▶ [WORK TO BE COMPLETED] Take the entries that follow and return exactly the lines from the one holding "intros [Hon Hh" through the one holding "Definition traffic (ops", both included. Nothing else is needed.

▶ [INPUT]
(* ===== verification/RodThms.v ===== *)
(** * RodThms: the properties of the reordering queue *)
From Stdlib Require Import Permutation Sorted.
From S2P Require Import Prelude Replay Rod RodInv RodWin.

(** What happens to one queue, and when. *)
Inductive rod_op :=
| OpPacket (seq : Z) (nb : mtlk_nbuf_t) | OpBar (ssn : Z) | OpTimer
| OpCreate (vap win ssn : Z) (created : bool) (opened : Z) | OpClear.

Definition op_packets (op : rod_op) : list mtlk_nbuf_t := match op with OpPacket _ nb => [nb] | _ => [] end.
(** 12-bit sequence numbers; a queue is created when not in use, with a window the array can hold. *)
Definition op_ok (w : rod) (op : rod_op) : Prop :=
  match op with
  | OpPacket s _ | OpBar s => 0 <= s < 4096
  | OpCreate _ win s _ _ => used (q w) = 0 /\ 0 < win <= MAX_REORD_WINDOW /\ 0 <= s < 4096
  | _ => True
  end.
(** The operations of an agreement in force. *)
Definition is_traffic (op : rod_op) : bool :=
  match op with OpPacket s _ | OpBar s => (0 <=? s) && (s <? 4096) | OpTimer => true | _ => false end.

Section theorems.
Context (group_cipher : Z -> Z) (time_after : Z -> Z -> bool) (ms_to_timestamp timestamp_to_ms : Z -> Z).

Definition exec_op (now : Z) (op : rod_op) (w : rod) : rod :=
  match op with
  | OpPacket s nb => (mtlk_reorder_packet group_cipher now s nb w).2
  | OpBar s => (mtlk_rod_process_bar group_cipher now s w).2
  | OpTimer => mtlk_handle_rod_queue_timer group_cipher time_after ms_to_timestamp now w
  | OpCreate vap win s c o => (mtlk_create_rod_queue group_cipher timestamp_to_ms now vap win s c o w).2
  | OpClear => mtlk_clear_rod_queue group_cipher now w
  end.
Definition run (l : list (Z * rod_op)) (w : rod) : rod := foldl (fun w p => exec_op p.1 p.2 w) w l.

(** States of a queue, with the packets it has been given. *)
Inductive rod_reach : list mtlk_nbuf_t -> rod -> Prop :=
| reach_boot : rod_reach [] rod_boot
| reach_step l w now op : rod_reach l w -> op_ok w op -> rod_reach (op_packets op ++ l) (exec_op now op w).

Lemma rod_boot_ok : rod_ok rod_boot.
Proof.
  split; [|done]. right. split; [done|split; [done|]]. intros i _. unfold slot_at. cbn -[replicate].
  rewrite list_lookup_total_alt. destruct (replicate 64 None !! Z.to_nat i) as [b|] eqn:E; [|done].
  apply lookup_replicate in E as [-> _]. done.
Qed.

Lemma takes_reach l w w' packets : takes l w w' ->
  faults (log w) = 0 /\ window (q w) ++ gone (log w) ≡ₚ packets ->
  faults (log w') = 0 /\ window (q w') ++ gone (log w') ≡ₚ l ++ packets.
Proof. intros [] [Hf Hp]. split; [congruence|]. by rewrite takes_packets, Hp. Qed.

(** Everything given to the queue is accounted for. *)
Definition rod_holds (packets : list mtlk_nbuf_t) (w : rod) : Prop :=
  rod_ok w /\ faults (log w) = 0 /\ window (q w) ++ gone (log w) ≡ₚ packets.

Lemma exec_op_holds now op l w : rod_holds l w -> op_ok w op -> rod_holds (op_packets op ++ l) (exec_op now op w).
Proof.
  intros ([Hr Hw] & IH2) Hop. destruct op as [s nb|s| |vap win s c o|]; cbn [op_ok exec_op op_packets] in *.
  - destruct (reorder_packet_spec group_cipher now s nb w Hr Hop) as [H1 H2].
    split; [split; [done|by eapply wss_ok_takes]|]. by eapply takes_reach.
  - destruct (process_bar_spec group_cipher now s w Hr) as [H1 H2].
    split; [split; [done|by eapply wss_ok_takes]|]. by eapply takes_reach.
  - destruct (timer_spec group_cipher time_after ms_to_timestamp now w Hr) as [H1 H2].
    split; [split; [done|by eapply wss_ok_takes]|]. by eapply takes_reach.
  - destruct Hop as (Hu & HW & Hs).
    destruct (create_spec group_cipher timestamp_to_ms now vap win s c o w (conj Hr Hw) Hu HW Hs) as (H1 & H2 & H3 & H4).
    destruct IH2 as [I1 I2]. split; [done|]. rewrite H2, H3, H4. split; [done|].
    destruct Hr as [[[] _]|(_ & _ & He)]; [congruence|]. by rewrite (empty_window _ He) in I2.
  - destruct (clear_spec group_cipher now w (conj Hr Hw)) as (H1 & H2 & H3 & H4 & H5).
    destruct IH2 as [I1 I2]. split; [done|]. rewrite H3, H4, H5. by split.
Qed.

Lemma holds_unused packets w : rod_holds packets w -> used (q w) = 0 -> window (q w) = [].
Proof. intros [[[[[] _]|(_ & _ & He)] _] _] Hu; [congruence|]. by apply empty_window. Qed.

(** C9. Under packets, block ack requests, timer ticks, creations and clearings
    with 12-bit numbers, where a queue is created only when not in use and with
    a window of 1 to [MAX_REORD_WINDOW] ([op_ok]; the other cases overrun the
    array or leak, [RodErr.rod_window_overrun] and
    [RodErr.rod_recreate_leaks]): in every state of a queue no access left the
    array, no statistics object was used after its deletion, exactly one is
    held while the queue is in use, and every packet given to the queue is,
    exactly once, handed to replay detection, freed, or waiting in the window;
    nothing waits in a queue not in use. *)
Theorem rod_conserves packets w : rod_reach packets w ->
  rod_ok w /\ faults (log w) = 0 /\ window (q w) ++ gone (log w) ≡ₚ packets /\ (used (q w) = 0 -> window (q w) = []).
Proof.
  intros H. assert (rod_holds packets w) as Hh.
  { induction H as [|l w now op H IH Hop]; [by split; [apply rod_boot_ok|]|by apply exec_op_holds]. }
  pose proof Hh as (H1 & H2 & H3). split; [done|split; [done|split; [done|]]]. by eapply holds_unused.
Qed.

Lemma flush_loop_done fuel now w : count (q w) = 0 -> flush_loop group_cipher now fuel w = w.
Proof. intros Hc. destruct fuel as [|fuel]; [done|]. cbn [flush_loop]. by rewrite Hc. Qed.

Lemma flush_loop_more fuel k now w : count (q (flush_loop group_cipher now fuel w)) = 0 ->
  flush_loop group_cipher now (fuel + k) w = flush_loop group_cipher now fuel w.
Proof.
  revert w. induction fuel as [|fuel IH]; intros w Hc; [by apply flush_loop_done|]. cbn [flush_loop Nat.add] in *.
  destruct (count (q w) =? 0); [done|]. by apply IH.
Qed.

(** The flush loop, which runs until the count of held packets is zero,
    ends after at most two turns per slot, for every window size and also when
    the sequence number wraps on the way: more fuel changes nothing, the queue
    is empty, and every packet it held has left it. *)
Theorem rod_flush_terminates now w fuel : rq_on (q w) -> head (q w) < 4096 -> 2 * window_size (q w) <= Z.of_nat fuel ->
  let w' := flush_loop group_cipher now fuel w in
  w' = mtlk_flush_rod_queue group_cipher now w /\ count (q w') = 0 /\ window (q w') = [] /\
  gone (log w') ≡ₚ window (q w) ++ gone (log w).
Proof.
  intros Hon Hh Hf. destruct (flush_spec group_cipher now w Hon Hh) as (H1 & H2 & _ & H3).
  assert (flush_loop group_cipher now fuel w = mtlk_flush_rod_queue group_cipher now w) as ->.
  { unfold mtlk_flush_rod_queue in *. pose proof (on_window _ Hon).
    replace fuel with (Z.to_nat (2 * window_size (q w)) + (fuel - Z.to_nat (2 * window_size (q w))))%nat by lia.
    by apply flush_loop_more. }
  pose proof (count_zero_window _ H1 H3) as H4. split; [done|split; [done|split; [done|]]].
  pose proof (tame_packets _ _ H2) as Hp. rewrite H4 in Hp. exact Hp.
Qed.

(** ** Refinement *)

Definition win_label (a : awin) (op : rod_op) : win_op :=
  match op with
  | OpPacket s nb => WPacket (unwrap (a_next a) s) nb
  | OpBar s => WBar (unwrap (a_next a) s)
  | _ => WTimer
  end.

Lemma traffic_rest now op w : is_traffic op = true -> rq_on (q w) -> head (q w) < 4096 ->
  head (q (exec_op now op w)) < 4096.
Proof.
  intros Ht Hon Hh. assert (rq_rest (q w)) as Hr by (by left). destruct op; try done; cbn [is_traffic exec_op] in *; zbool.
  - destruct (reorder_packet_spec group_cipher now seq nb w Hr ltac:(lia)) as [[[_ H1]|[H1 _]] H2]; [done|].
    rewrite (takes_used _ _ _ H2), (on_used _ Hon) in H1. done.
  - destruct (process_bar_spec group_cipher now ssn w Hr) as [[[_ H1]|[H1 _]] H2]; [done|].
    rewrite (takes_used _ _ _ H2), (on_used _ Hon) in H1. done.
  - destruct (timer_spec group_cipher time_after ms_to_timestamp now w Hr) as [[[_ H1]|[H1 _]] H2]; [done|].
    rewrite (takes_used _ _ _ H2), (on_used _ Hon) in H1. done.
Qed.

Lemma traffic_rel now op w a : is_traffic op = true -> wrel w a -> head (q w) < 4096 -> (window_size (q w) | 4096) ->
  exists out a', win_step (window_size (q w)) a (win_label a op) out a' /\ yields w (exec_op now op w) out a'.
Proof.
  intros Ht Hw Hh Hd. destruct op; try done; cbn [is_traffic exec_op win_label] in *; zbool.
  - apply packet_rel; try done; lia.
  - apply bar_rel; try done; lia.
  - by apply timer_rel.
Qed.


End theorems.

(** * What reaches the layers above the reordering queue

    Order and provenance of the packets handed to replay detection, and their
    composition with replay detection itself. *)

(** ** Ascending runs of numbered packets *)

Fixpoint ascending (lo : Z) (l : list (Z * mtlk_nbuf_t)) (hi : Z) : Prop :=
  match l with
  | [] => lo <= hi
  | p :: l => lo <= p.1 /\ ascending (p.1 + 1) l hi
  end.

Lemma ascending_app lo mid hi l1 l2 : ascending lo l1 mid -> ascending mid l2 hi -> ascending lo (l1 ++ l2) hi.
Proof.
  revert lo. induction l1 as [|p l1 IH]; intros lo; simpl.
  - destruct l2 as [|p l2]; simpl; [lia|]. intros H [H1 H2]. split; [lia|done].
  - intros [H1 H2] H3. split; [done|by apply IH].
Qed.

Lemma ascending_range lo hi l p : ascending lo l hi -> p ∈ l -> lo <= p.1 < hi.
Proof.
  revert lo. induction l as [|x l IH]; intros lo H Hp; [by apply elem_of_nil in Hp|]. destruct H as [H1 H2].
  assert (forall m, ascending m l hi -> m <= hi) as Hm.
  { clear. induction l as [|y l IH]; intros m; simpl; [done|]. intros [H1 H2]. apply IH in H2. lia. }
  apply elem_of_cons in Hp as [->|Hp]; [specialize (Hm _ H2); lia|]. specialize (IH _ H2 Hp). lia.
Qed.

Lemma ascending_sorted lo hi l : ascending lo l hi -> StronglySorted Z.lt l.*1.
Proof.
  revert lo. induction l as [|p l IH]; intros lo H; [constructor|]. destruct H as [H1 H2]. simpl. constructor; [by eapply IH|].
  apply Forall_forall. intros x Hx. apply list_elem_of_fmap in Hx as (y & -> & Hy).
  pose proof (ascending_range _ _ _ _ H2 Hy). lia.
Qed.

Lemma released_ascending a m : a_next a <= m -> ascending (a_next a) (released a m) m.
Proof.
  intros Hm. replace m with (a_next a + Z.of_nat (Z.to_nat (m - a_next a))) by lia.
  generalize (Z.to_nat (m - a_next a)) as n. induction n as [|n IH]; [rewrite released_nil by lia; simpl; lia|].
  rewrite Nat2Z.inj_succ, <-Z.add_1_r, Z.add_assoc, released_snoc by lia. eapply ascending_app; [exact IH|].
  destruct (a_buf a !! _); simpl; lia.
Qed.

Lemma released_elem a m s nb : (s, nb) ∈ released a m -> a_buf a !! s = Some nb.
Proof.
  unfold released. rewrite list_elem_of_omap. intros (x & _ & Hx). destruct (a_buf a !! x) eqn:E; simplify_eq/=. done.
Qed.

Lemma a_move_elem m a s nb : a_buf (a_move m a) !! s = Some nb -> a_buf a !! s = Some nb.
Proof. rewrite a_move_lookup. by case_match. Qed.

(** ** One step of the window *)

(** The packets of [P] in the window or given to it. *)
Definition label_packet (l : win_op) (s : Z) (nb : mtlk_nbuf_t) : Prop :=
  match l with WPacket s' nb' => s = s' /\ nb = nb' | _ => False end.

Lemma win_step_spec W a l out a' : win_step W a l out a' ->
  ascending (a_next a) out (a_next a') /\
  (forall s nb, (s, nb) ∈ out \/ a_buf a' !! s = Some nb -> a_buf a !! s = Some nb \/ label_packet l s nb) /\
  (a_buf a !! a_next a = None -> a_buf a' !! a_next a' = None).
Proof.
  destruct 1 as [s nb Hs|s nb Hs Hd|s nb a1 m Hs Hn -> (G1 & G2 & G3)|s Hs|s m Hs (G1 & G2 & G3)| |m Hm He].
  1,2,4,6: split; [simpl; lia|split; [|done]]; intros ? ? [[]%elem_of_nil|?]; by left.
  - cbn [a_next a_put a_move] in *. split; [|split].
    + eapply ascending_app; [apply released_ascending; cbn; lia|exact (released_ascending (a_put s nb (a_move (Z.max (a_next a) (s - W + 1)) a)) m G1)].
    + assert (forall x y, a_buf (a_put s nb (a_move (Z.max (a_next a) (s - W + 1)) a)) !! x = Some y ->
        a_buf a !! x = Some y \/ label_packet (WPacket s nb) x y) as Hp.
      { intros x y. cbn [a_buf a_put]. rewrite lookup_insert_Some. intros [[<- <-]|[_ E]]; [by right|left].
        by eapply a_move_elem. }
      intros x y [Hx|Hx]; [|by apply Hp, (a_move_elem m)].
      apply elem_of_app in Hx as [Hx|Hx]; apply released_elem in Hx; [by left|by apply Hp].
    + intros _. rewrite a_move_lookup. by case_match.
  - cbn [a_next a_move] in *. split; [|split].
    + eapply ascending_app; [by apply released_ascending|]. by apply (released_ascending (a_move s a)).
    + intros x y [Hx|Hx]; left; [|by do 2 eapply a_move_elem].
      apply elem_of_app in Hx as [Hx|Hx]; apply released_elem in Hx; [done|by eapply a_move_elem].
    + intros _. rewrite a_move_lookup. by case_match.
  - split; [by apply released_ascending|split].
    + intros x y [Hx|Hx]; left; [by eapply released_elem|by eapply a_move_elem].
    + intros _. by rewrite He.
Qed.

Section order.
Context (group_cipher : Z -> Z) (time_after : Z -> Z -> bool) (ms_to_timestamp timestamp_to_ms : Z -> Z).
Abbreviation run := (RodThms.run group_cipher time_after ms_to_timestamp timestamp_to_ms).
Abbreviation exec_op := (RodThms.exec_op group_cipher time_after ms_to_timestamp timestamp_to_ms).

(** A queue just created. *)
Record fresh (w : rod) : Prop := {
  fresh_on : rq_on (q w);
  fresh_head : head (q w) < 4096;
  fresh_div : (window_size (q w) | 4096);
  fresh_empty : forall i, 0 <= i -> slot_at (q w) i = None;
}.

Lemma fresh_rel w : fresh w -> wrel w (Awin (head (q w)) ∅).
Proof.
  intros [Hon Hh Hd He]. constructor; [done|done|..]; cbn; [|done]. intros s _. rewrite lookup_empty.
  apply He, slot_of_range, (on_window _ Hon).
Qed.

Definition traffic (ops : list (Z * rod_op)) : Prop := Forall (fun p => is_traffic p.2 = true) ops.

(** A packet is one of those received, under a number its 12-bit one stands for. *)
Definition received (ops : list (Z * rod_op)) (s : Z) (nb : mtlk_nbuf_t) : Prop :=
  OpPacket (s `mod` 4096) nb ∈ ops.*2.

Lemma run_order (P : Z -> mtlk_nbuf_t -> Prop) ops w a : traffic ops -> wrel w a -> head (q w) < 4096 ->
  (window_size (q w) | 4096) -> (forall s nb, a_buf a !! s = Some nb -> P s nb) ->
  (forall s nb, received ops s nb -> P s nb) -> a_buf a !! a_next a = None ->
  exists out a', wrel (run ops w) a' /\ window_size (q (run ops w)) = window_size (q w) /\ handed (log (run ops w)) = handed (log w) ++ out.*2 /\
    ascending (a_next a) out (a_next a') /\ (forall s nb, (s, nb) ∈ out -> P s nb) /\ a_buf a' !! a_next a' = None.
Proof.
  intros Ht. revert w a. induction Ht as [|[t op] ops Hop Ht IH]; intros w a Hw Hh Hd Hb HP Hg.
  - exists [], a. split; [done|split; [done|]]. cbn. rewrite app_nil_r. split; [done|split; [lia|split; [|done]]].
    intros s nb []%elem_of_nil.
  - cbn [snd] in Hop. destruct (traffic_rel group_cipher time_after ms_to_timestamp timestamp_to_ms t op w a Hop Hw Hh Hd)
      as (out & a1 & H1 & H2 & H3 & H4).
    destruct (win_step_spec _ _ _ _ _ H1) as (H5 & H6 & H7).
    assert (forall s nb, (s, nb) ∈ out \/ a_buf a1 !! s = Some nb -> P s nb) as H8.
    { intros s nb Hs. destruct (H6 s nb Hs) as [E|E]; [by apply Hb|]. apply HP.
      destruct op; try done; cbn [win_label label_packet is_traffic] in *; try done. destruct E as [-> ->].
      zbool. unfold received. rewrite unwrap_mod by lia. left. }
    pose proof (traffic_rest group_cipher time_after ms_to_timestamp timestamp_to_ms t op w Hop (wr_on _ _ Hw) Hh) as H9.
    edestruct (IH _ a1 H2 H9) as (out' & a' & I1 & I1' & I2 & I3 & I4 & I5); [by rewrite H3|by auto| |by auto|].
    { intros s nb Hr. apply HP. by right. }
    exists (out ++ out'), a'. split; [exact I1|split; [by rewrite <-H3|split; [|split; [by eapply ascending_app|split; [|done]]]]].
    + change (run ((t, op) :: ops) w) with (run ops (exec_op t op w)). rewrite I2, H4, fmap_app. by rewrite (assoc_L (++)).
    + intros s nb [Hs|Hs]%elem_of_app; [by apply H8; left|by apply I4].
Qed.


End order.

▶ [RESULT OF THE TASK]
  intros [Hon Hh Hd He]. constructor; [done|done|..]; cbn; [|done]. intros s _. rewrite lookup_empty.
  apply He, slot_of_range, (on_window _ Hon).
Qed.

Definition traffic (ops : list (Z * rod_op)) : Prop := Forall (fun p => is_traffic p.2 = true) ops.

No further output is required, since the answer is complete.